- [Work task]
Find and return every line of the data that contains the word "label".

Saved entries:
◆ ◆ ◆ ◆ ◆ ◆ ◆

(** * Period-label resolution of the page [paginas/nds_realizadas.py]

    Shallow embedding of the column-role detector
    [_detect_period_columns], of the value-to-label converter
    [_format_period_from_maybe_date_or_string] with its free-text helper
    [_extract_year_month_from_string], of the option builder
    [_period_options_ordered_from_series] and of the filtering loop of
    [app]. *)

From Stdlib Require Import ZArith List String Ascii Bool Lia.
From Stdlib Require Import Sorting.Sorted Sorting.Permutation ListSet DecimalString.
Import ListNotations.
Open Scope Z_scope.

(** ** Python text

    A Python [str] is a sequence of Unicode code points; it is modelled as
    a list of [Z].  The tables for [str.lower], [str.isspace] and the NFKD
    decomposition of [unicodedata] are exact on the Latin-1 range
    (U+0000..U+00FF) that the spreadsheet's Portuguese text uses; code
    points above U+00FF are left unchanged by [py_lower] and [nfkd]. *)

Definition text := list Z.

(** ASCII literal to code points. *)
Definition u (s : string) : text :=
  map (fun a => Z.of_nat (nat_of_ascii a)) (list_ascii_of_string s).
Arguments u s%_string.

Fixpoint teqb (a b : text) : bool :=
  match a, b with
  | [], [] => true
  | x :: a', y :: b' => Z.eqb x y && teqb a' b'
  | _, _ => false
  end.

Fixpoint is_prefix (p s : text) : bool :=
  match p, s with
  | [], _ => true
  | a :: p', b :: s' => Z.eqb a b && is_prefix p' s'
  | _ :: _, [] => false
  end.

(** Python's [k in s] for strings. *)
Fixpoint contains (p s : text) : bool :=
  is_prefix p s || match s with [] => false | _ :: s' => contains p s' end.

Definition in_range (lo hi c : Z) : bool := (lo <=? c) && (c <=? hi).

Definition is_digit (c : Z) : bool := in_range 48 57 c.

(** [str.isspace] *)
Definition py_isspace (c : Z) : bool :=
  in_range 9 13 c || in_range 28 32 c || Z.eqb c 133 || Z.eqb c 160
  || Z.eqb c 5760 || in_range 8192 8202 c || Z.eqb c 8232 || Z.eqb c 8233
  || Z.eqb c 8239 || Z.eqb c 8287 || Z.eqb c 12288.

(** [str.lower] on one code point: A..Z and the Latin-1 capitals
    U+00C0..U+00DE except the multiplication sign U+00D7. *)
Definition py_lower_cp (c : Z) : Z :=
  if in_range 65 90 c || (in_range 192 222 c && negb (Z.eqb c 215))
  then c + 32 else c.

Definition py_lower (s : text) : text := map py_lower_cp s.

Fixpoint lstrip (s : text) : text :=
  match s with
  | c :: r => if py_isspace c then lstrip r else s
  | [] => []
  end.

(** [str.strip()] *)
Definition py_strip (s : text) : text := rev (lstrip (rev (lstrip s))).

(** Latin-1 letters with a canonical decomposition: (letter, base, mark),
    capitals only; the small letters are the same rows shifted by 0x20. *)
Definition latin1_letters : list (Z * Z * Z) :=
  [(0xC0,0x41,0x300); (0xC1,0x41,0x301); (0xC2,0x41,0x302); (0xC3,0x41,0x303);
   (0xC4,0x41,0x308); (0xC5,0x41,0x30A); (0xC7,0x43,0x327);
   (0xC8,0x45,0x300); (0xC9,0x45,0x301); (0xCA,0x45,0x302); (0xCB,0x45,0x308);
   (0xCC,0x49,0x300); (0xCD,0x49,0x301); (0xCE,0x49,0x302); (0xCF,0x49,0x308);
   (0xD1,0x4E,0x303);
   (0xD2,0x4F,0x300); (0xD3,0x4F,0x301); (0xD4,0x4F,0x302); (0xD5,0x4F,0x303);
   (0xD6,0x4F,0x308);
   (0xD9,0x55,0x300); (0xDA,0x55,0x301); (0xDB,0x55,0x302); (0xDC,0x55,0x308);
   (0xDD,0x59,0x301)].

(** NFKD decompositions of U+00A0..U+00FF. *)
Definition nfkd_table : list (Z * text) :=
  [(0xA0,[0x20]); (0xA8,[0x20;0x308]); (0xAA,[0x61]); (0xAF,[0x20;0x304]);
   (0xB2,[0x32]); (0xB3,[0x33]); (0xB4,[0x20;0x301]); (0xB5,[0x3BC]);
   (0xB8,[0x20;0x327]); (0xB9,[0x31]); (0xBA,[0x6F]);
   (0xBC,[0x31;0x2044;0x34]); (0xBD,[0x31;0x2044;0x32]);
   (0xBE,[0x33;0x2044;0x34])]
  ++ map (fun '(c, b, m) => (c, [b; m])) latin1_letters
  ++ map (fun '(c, b, m) => (c + 0x20, [b + 0x20; m])) latin1_letters
  ++ [(0xFF,[0x79;0x308])].

Fixpoint assoc_Z {A} (k : Z) (l : list (Z * A)) : option A :=
  match l with
  | [] => None
  | (k', v) :: l' => if Z.eqb k k' then Some v else assoc_Z k l'
  end.

Definition nfkd_cp (c : Z) : text :=
  match assoc_Z c nfkd_table with Some d => d | None => [c] end.

(** [unicodedata.normalize('NFKD', s)] *)
Definition nfkd (s : text) : text := flat_map nfkd_cp s.

(** [unicodedata.category(ch) == 'Mn'] for the combining diacritical
    marks U+0300..U+036F, the only marks NFKD produces on Latin-1. *)
Definition is_mn (c : Z) : bool := in_range 0x300 0x36F c.

Definition drop_mn (s : text) : text := filter (fun c => negb (is_mn c)) s.

Definition is_az09 (c : Z) : bool := in_range 97 122 c || is_digit c.

(** [_normalize]: NFKD, drop the marks, lowercase, keep [a-z0-9]. *)
Definition _normalize (t : text) : text :=
  filter is_az09 (py_lower (drop_mn (nfkd t))).

(** ** Column-role detector [_detect_period_columns] *)

Definition periodo_nd_acc : text := u "per" ++ [0xED] ++ u "odo nd".
Definition periodo_aloc_acc : text :=
  u "per" ++ [0xED] ++ u "odo aloca" ++ [0xE7; 0xE3] ++ u "o".
Definition periodo_fech_acc : text := u "per" ++ [0xED] ++ u "odo fechamento".

Definition _KEYWORDS_ND : list text := [u "periodo"; u "nd"].
Definition _KEYWORDS_ALOC : list text :=
  [u "periodo"; u "aloc"; u "alocacao"; u "aloca" ++ [0xE7; 0xE3] ++ u "o"].
Definition _KEYWORDS_FECH : list text := [u "periodo"; u "fech"; u "fechamento"].

(** Truth value of a Python [Optional[str]]: [None] and [""] are false. *)
Definition truthy (o : option text) : bool :=
  match o with Some (_ :: _) => true | _ => false end.

Definition roles := (option text * option text * option text)%type.

(** The first loop, over the columns in order. *)
Fixpoint first_pass (cols : list text) (st : roles) : roles :=
  match cols with
  | [] => st
  | c :: cs =>
      let '(nd_col, aloc_col, fech_col) := st in
      let n := py_lower (py_strip c) in
      let nc := _normalize c in
      let nd_col :=
        if teqb n periodo_nd_acc || teqb n (u "periodo nd")
           || (contains (u "nd") nc && contains (u "periodo") nc
               && negb (truthy nd_col))
        then Some c else nd_col in
      let aloc_col :=
        if teqb n periodo_aloc_acc || teqb n (u "periodo alocacao")
           || (contains (u "aloc") nc && contains (u "periodo") nc
               && negb (truthy aloc_col))
        then Some c else aloc_col in
      let fech_col :=
        if teqb n periodo_fech_acc || teqb n (u "periodo fechamento")
           || (contains (u "fech") nc && contains (u "periodo") nc
               && negb (truthy fech_col))
        then Some c else fech_col in
      first_pass cs (nd_col, aloc_col, fech_col)
  end.

(** [for c in cols: if p(c): x = c; break] *)
Fixpoint first_col (p : text -> bool) (cols : list text) : option text :=
  match cols with
  | [] => None
  | c :: cs => if p c then Some c else first_col p cs
  end.

Definition all_in (ks : list text) (n : text) : bool :=
  forallb (fun k => contains k n) ks.
Definition any_in (ks : list text) (n : text) : bool :=
  existsb (fun k => contains k n) ks.

Definition fallback_nd (c : text) : bool := all_in _KEYWORDS_ND (_normalize c).
Definition fallback_aloc (c : text) : bool :=
  let n := _normalize c in any_in _KEYWORDS_ALOC n && negb (contains (u "nd") n).
Definition fallback_fech (c : text) : bool :=
  let n := _normalize c in any_in _KEYWORDS_FECH n && negb (contains (u "nd") n).

(** [if not x: for c in cols: ...] keeps [x] when no column matches. *)
Definition fallback (p : text -> bool) (cols : list text) (x : option text)
  : option text :=
  if negb (truthy x) then
    match first_col p cols with Some c => Some c | None => x end
  else x.

Definition _detect_period_columns (cols : list text) : roles :=
  let '(nd_col, aloc_col, fech_col) := first_pass cols (None, None, None) in
  let nd_col := fallback fallback_nd cols nd_col in
  let aloc_col := fallback fallback_aloc cols aloc_col in
  let fech_col := fallback fallback_fech cols fech_col in
  (nd_col, aloc_col, fech_col).


(** ** Free-text extraction [_extract_year_month_from_string]

    The regular expressions run on [raw_norm], which only holds
    [a-z0-9/.\- ]; on such text [\d] and [\D] are the ASCII classes. *)

Definition digit_val (c : Z) : Z := c - 48.

(** [re.sub(r'[^a-z0-9/.\- ]', '', ...)] keeps these code points. *)
Definition keep_raw (c : Z) : bool :=
  in_range 97 122 c || is_digit c || Z.eqb c 47 || Z.eqb c 46
  || Z.eqb c 45 || Z.eqb c 32.

(** [int(re.search(r'(20\d{2})', s).group(1))], leftmost match. *)
Fixpoint search_year4 (s : text) : option Z :=
  match s with
  | a :: ((b :: c :: d :: _) as r) =>
      if Z.eqb a 50 && Z.eqb b 48 && is_digit c && is_digit d
      then Some (2000 + 10 * digit_val c + digit_val d)
      else search_year4 r
  | _ => None
  end.

(** [int(re.search(r'(\d{2})$', s).group(1))]; [$] also matches before a
    final newline. *)
Definition search_trailing2 (s : text) : option Z :=
  let two hi lo :=
    if is_digit hi && is_digit lo then Some (10 * digit_val hi + digit_val lo)
    else None in
  match rev s with
  | x :: lo :: hi :: _ => if Z.eqb x 10 then two hi lo else two lo x
  | [lo; hi] => two hi lo
  | _ => None
  end.

Definition keywords_map : list (Z * list text) :=
  [(1, [u "jan"; u "janeiro"]);
   (2, [u "fev"; u "fevereiro"]);
   (3, [u "mar"; u "mar" ++ [0xE7] ++ u "o"; u "marco"]);
   (4, [u "abr"; u "abril"]);
   (5, [u "mai"; u "maio"]);
   (6, [u "jun"; u "junho"]);
   (7, [u "jul"; u "julho"]);
   (8, [u "ago"; u "agost"; u "agosto"]);
   (9, [u "set"; u "setem"; u "setembro"; u "sep"; u "conj"; u "conjun";
        u "conjunto"]);
   (10, [u "out"; u "outub"; u "outubro"]);
   (11, [u "nov"; u "novembro"]);
   (12, [u "dez"; u "dezembro"])].

(** The two nested loops over [keywords_map.items()] with their [break]s. *)
Fixpoint month_by_keyword (km : list (Z * list text)) (s : text) : option Z :=
  match km with
  | [] => None
  | (mnum, kws) :: km' =>
      if existsb (fun kw => contains kw s) kws then Some mnum
      else month_by_keyword km' s
  end.

(** [(?:\D|$)] at the start of the rest [r]. *)
Definition end_ok (r : text) : bool :=
  match r with [] => true | c :: _ => negb (is_digit c) end.

(** The group [(0?[1-9]|1[0-2])] followed by [(?:\D|$)], tried at the start
    of [r] with the regex engine's backtracking order: [0?] greedy first,
    then without the [0], then the alternative [1[0-2]]. *)
Definition month_group (r : text) : option Z :=
  match r with
  | [] => None
  | a :: r1 =>
      let with_zero :=
        if Z.eqb a 48 then
          match r1 with
          | b :: r2 => if in_range 49 57 b && end_ok r2 then Some (digit_val b) else None
          | [] => None
          end
        else None in
      match with_zero with
      | Some v => Some v
      | None =>
          if in_range 49 57 a && end_ok r1 then Some (digit_val a)
          else if Z.eqb a 49 then
            match r1 with
            | b :: r2 =>
                if in_range 48 50 b && end_ok r2 then Some (10 + digit_val b)
                else None
            | [] => None
            end
          else None
      end
  end.

(** Start positions after the first: only the [\D] branch can match. *)
Fixpoint month_search_from (r : text) : option Z :=
  match r with
  | [] => None
  | c :: r' =>
      match (if negb (is_digit c) then month_group r' else None) with
      | Some v => Some v
      | None => month_search_from r'
      end
  end.

(** [re.search(r'(?:(?:^|\D)(0?[1-9]|1[0-2])(?:\D|$))', s)]: at position 0
    the [^] branch is tried before the [\D] branch. *)
Definition search_month_num (s : text) : option Z :=
  match month_group s with
  | Some v => Some v
  | None => month_search_from s
  end.

Definition _extract_year_month_from_string (s : text) : option Z * option Z :=
  let raw := py_lower (py_strip s) in
  match raw with
  | [] => (None, None)
  | _ :: _ =>
      let raw_norm := filter keep_raw (drop_mn (nfkd raw)) in
      let year :=
        match search_year4 raw_norm with
        | Some y => Some y
        | None =>
            match search_trailing2 raw_norm with
            | Some d => Some (2000 + d)
            | None => None
            end
        end in
      let month :=
        match month_by_keyword keywords_map raw_norm with
        | Some m => Some m
        | None => search_month_num raw_norm
        end in
      (year, month)
  end.

(** ** Cell values and the converter [_format_period_from_maybe_date_or_string] *)

(** A spreadsheet cell: a date ([datetime.date] or [Timestamp]), a string,
    an integer, Python's [None] or a float [nan]. *)
Inductive value :=
| VDate (y m d : Z)
| VStr (s : text)
| VNum (n : Z)
| VNone
| VNaN.

(** A Python [date] holds a calendar date. *)
Definition wf_value (v : value) : Prop :=
  match v with
  | VDate y m d => 1 <= y <= 9999 /\ 1 <= m <= 12 /\ 1 <= d <= 31
  | _ => True
  end.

◆ ◆ ◆ ◆ ◆ ◆ ◆

- [Exercise answer]
(** * Period-label resolution of the page [paginas/nds_realizadas.py]
    [_detect_period_columns], of the value-to-label converter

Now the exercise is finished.